Collected data
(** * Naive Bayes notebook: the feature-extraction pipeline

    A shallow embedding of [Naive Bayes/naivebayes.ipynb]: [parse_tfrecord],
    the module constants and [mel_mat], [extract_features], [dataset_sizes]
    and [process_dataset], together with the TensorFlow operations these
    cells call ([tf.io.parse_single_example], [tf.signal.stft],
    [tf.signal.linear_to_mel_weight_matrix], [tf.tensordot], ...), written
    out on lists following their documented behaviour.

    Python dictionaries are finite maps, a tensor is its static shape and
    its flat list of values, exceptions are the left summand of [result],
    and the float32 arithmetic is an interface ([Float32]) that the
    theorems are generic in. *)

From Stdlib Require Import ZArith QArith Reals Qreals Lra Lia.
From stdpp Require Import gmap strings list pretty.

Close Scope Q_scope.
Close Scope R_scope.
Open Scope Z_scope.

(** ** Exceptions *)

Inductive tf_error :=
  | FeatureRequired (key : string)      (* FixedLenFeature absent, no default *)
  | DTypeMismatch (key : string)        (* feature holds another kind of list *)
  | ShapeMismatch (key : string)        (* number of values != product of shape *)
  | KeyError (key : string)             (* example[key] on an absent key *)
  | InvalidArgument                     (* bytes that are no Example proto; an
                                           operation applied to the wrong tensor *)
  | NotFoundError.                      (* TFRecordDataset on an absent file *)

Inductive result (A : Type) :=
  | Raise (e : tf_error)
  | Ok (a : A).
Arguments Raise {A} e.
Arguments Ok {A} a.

What the exercise asks — Set every entry down verbatim.

Answer —
(** * Naive Bayes notebook: the feature-extraction pipeline

    A shallow embedding of [Naive Bayes/naivebayes.ipynb]: [parse_tfrecord],
    the module constants and [mel_mat], [extract_features], [dataset_sizes]
    and [process_dataset], together with the TensorFlow operations these
    cells call ([tf.io.parse_single_example], [tf.signal.stft],
    [tf.signal.linear_to_mel_weight_matrix], [tf.tensordot], ...), written
    out on lists following their documented behaviour.

    Python dictionaries are finite maps, a tensor is its static shape and
    its flat list of values, exceptions are the left summand of [result],
    and the float32 arithmetic is an interface ([Float32]) that the
    theorems are generic in. *)

From Stdlib Require Import ZArith QArith Reals Qreals Lra Lia.
From stdpp Require Import gmap strings list pretty.

Close Scope Q_scope.
Close Scope R_scope.
Open Scope Z_scope.

(** ** Exceptions *)

Inductive tf_error :=
  | FeatureRequired (key : string)      (* FixedLenFeature absent, no default *)
  | DTypeMismatch (key : string)        (* feature holds another kind of list *)
  | ShapeMismatch (key : string)        (* number of values != product of shape *)
  | KeyError (key : string)             (* example[key] on an absent key *)
  | InvalidArgument                     (* bytes that are no Example proto; an
                                           operation applied to the wrong tensor *)
  | NotFoundError.                      (* TFRecordDataset on an absent file *)

Inductive result (A : Type) :=
  | Raise (e : tf_error)
  | Ok (a : A).
Arguments Raise {A} e.
Arguments Ok {A} a.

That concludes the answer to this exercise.